YOUR GOAL:
Tally the lines below containing "newline" and report only the total.

INPUT RECORDS:
(* ===== verification/Sublink.v ===== *)
(** * Subscription links and payloads (src/internal/sublink)

    Share links of the four protocols (links.go), the base64 bundle (v2ray.go),
    the Clash configuration (clash.go) and the usage header (userinfo.go).
    The YAML encoder, a third-party package, is a parameter. *)

From stdpp Require Import base strings list gmap fin_maps.
From Stdlib Require Import ZArith Lia.
From S2P Require Import Prelude Domain GoStd Encoding Xray ServiceUsers.
Local Open Scope Z_scope.

Definition remark (u : User) (ib : Inbound) : string :=
  let label := if String.eqb (ib_Remark ib) "" then ib_Tag ib else ib_Remark ib in
  u_Email u +:+ "@" +:+ label.

Definition hostPort (ib : Inbound) : string :=
  JoinHostPort (ib_PublicHost ib) (Itoa (ib_PublicPort ib)).

(** [q.Set(key, v)] unless [v] is empty. *)
Definition set_if (key v : string) (q : Values) : Values :=
  if String.eqb v "" then q else <[key := v]> q.

(** The first switch of streamParams. *)
Definition network_params (ib : Inbound) (q : Values) : Values :=
  let n := ib_Network ib in
  if String.eqb n NetworkWS || String.eqb n NetworkHTTPUpgrade then
    set_if "host" (ib_HostHeader ib) (set_if "path" (ib_WSPath ib) q)
  else if String.eqb n NetworkGRPC then set_if "serviceName" (ib_GRPCServiceName ib) q
  else if String.eqb n NetworkXHTTP then
    set_if "mode" (ib_XHTTPMode ib)
      (set_if "host" (ib_HostHeader ib) (set_if "path" (ib_WSPath ib) q))
  else q.

(** The second one. *)
Definition security_params (ib : Inbound) (q : Values) : Values :=
  let s := ib_Security ib in
  if String.eqb s SecurityTLS then set_if "fp" (ib_Fingerprint ib) (set_if "sni" (ib_SNI ib) q)
  else if String.eqb s SecurityReality then
    set_if "sid" (ib_RealityShortID ib) (set_if "pbk" (ib_RealityPublicKey ib)
      (set_if "fp" (ib_Fingerprint ib) (set_if "sni" (ib_SNI ib) q)))
  else q.

Definition streamParams (ib : Inbound) : Values :=
  security_params ib (network_params ib
    (<["security" := ib_Security ib]> (<["type" := ib_Network ib]> ∅))).

Definition encodeSorted (v : Values) : string := Encode v.

Definition vless_params (ib : Inbound) : Values :=
  set_if "flow" (ib_Flow ib) (<["encryption" := "none"]> (streamParams ib)).

Definition vlessLink (u : User) (ib : Inbound) : string :=
  URL_String (mkURL "vless" (Some (u_UUID u)) (hostPort ib) (encodeSorted (vless_params ib))
                (remark u ib)).

Definition trojanLink (u : User) (ib : Inbound) : string :=
  URL_String (mkURL "trojan" (Some (u_TrojanPassword u)) (hostPort ib)
                (encodeSorted (streamParams ib)) (remark u ib)).

Definition defaultMethod (ib : Inbound) : string :=
  if String.eqb (ib_Method ib) "" then "aes-256-gcm" else ib_Method ib.

Definition shadowsocksLink (u : User) (ib : Inbound) : string :=
  let userinfo := b64_RawURL (defaultMethod ib +:+ ":" +:+ u_TrojanPassword u) in
  "ss://" +:+ userinfo +:+ "@" +:+ hostPort ib +:+ "#" +:+ PathEscape (remark u ib).

Definition tlsField (s : Security) : string := if String.eqb s SecurityNone then "" else s.

(** The map that vmessLink marshals. *)
Definition vmess_fields (u : User) (ib : Inbound) : gmap string string :=
  let n := ib_Network ib in
  let m : gmap string string := list_to_map
    [ ("v", "2"); ("ps", remark u ib); ("add", ib_PublicHost ib); ("port", Itoa (ib_PublicPort ib));
      ("id", u_UUID u); ("aid", "0"); ("scy", "auto"); ("net", n); ("type", "none");
      ("tls", tlsField (ib_Security ib)) ] in
  let m :=
    if String.eqb n NetworkWS || String.eqb n NetworkHTTPUpgrade then
      <["host" := ib_HostHeader ib]> (<["path" := ib_WSPath ib]> m)
    else if String.eqb n NetworkGRPC then <["path" := ib_GRPCServiceName ib]> m
    else m in
  if negb (String.eqb (ib_Security ib) SecurityNone) && negb (String.eqb (ib_SNI ib) "")
  then <["sni" := ib_SNI ib]> m else m.

Definition vmessLink (u : User) (ib : Inbound) : string :=
  "vmess://" +:+ b64_Std (json_Marshal (vmess_fields u ib)).

Definition Link (u : User) (ib : Inbound) : res error string :=
  let p := ib_Protocol ib in
  if String.eqb p ProtocolVLESS then Ok (vlessLink u ib)
  else if String.eqb p ProtocolTrojan then Ok (trojanLink u ib)
  else if String.eqb p ProtocolVMess then Ok (vmessLink u ib)
  else if String.eqb p ProtocolShadowsocks then Ok (shadowsocksLink u ib)
  else Err (ErrorString ("unsupported protocol " +:+ quote p)).

(** The loop of V2Ray. *)
Fixpoint links (u : User) (inbounds : list Inbound) : res error (list string) :=
  match inbounds with
  | [] => Ok []
  | ib :: rest =>
      match Link u ib with
      | Err e => Err e
      | Ok l => res_map (cons l) (links u rest)
      end
  end.

Definition newline : string := of_bytes [byte_of 10].

Definition V2Ray (u : User) (inbounds : list Inbound) : res error string :=
  res_map (λ ls, b64_Std (Join ls newline)) (links u inbounds).

(** ** Clash *)

(** The values a [map[string]any] of the configuration holds. *)
Inductive any : Type :=
| AnyString (s : string)
| AnyStrings (l : list string)
| AnyMap (m : gmap string string).

Record clashProxy : Type := mkClashProxy {
  cp_Name : string;
  cp_Type : string;
  cp_Server : string;
  cp_Port : Z;
  cp_UUID : string;
  cp_Password : string;
  cp_AlterID : option Z;
  cp_Cipher : string;
  cp_Flow : string;
  cp_UDP : bool;
  cp_TLS : bool;
  cp_Servername : string;
  cp_SNI : string;
  cp_Network : string;
  cp_ClientFP : string;
  cp_RealityOpts : gmap string string;
  cp_WSOpts : gmap string any;
  cp_GRPCOpts : gmap string string;
  cp_XHTTPOpts : gmap string any
}.

Record clashConfig : Type := mkClashConfig {
  cc_Proxies : list clashProxy;
  cc_ProxyGroups : list (gmap string any);
  cc_Rules : list string
}.

(** The first switch: type and credentials, before transport. *)
Definition clash_base (u : User) (ib : Inbound) : clashProxy :=
  let p := ib_Protocol ib in
  let base type uuid password alter cipher flow network :=
    mkClashProxy (remark u ib) type (ib_PublicHost ib) (ib_PublicPort ib) uuid password alter cipher
      flow true false "" "" network "" ∅ ∅ ∅ ∅ in
  if String.eqb p ProtocolVLESS then base "vless" (u_UUID u) "" None "" (ib_Flow ib) (ib_Network ib)
  else if String.eqb p ProtocolVMess then base "vmess" (u_UUID u) "" (Some 0) "auto" "" (ib_Network ib)
  else if String.eqb p ProtocolTrojan then
    base "trojan" "" (u_TrojanPassword u) None "" "" (ib_Network ib)
  else if String.eqb p ProtocolShadowsocks then
    base "ss" "" (u_TrojanPassword u) None (defaultMethod ib) "" ""
  else base "" "" "" None "" "" (ib_Network ib).

Definition clash_set_security (ib : Inbound) (p : clashProxy) : clashProxy :=
  let set tls servername sni fp reality :=
    mkClashProxy (cp_Name p) (cp_Type p) (cp_Server p) (cp_Port p) (cp_UUID p) (cp_Password p)
      (cp_AlterID p) (cp_Cipher p) (cp_Flow p) (cp_UDP p) tls servername sni (cp_Network p) fp reality
      (cp_WSOpts p) (cp_GRPCOpts p) (cp_XHTTPOpts p) in
  if String.eqb (ib_Security ib) SecurityTLS then
    set true (ib_SNI ib) (ib_SNI ib) (ib_Fingerprint ib) (cp_RealityOpts p)
  else if String.eqb (ib_Security ib) SecurityReality then
    set true (ib_SNI ib) (cp_SNI p) (ib_Fingerprint ib)
      (set_if "short-id" (ib_RealityShortID ib) (set_if "public-key" (ib_RealityPublicKey ib) ∅))
  else p.

Definition set_any (key : string) (v : string) (x : any) (m : gmap string any) : gmap string any :=
  if String.eqb v "" then m else <[key := x]> m.

(** A nil map and an empty one are omitted alike, so both are [∅]. *)
Definition clash_set_network (ib : Inbound) (p : clashProxy) : clashProxy :=
  let set ws grpc xhttp :=
    mkClashProxy (cp_Name p) (cp_Type p) (cp_Server p) (cp_Port p) (cp_UUID p) (cp_Password p)
      (cp_AlterID p) (cp_Cipher p) (cp_Flow p) (cp_UDP p) (cp_TLS p) (cp_Servername p) (cp_SNI p)
      (cp_Network p) (cp_ClientFP p) (cp_RealityOpts p) ws grpc xhttp in
  let n := ib_Network ib in
  if String.eqb n NetworkWS || String.eqb n NetworkHTTPUpgrade then
    set (set_any "headers" (ib_HostHeader ib) (AnyMap {["Host" := ib_HostHeader ib]})
           (set_any "path" (ib_WSPath ib) (AnyString (ib_WSPath ib)) ∅))
        (cp_GRPCOpts p) (cp_XHTTPOpts p)
  else if String.eqb n NetworkGRPC then
    set (cp_WSOpts p) (set_if "grpc-service-name" (ib_GRPCServiceName ib) ∅) (cp_XHTTPOpts p)
  else if String.eqb n NetworkXHTTP then
    set (cp_WSOpts p) (cp_GRPCOpts p)
      (set_any "mode" (ib_XHTTPMode ib) (AnyString (ib_XHTTPMode ib))
        (set_any "host" (ib_HostHeader ib) (AnyString (ib_HostHeader ib))
          (set_any "path" (ib_WSPath ib) (AnyString (ib_WSPath ib)) ∅)))
  else p.

Definition clashProxyFor (u : User) (ib : Inbound) : clashProxy :=
  let p := clash_base u ib in
  if String.eqb (ib_Protocol ib) ProtocolShadowsocks then p
  else clash_set_network ib (clash_set_security ib p).

(** The configuration Clash marshals. *)
Definition clash_config (u : User) (inbounds : list Inbound) : clashConfig :=
  let proxies := clashProxyFor u <$> inbounds in
  let names := cp_Name <$> proxies in
  mkClashConfig proxies
    [ list_to_map [("name", AnyString "PROXY"); ("type", AnyString "select");
        ("proxies", AnyStrings (match names with [] => ["DIRECT"] | _ => names end))] ]
    ["MATCH,PROXY"].

Section Clash.
Context (yaml_Marshal : clashConfig → res error string).

Definition Clash (u : User) (inbounds : list Inbound) : res error string :=
  yaml_Marshal (clash_config u inbounds).
End Clash.

(** ** Usage header *)

Definition total_bytes (u : User) : Z := default 0 (u_DataLimitBytes u).
Definition expire_unix (u : User) : Z := from_option Unix 0 (u_ExpiresAt u).

Definition UserInfoHeader (u : User) : string :=
  "upload=" +:+ Itoa (u_UsedUploadBytes u) +:+ "; download=" +:+ Itoa (u_UsedDownloadBytes u) +:+
  "; total=" +:+ Itoa (total_bytes u) +:+ "; expire=" +:+ Itoa (expire_unix u).

(** ** Rendering a subscription (service/users.go) *)

Import UserService.

Definition RenderV2Ray (sub : Subscription) : res error string := V2Ray (sub_User sub) (sub_Inbounds sub).
Definition RenderClash (yaml_Marshal : clashConfig → res error string) (sub : Subscription)
    : res error string := Clash yaml_Marshal (sub_User sub) (sub_Inbounds sub).
Definition Subscription_UserInfoHeader (sub : Subscription) : string := UserInfoHeader (sub_User sub).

ANSWER BELOW:
2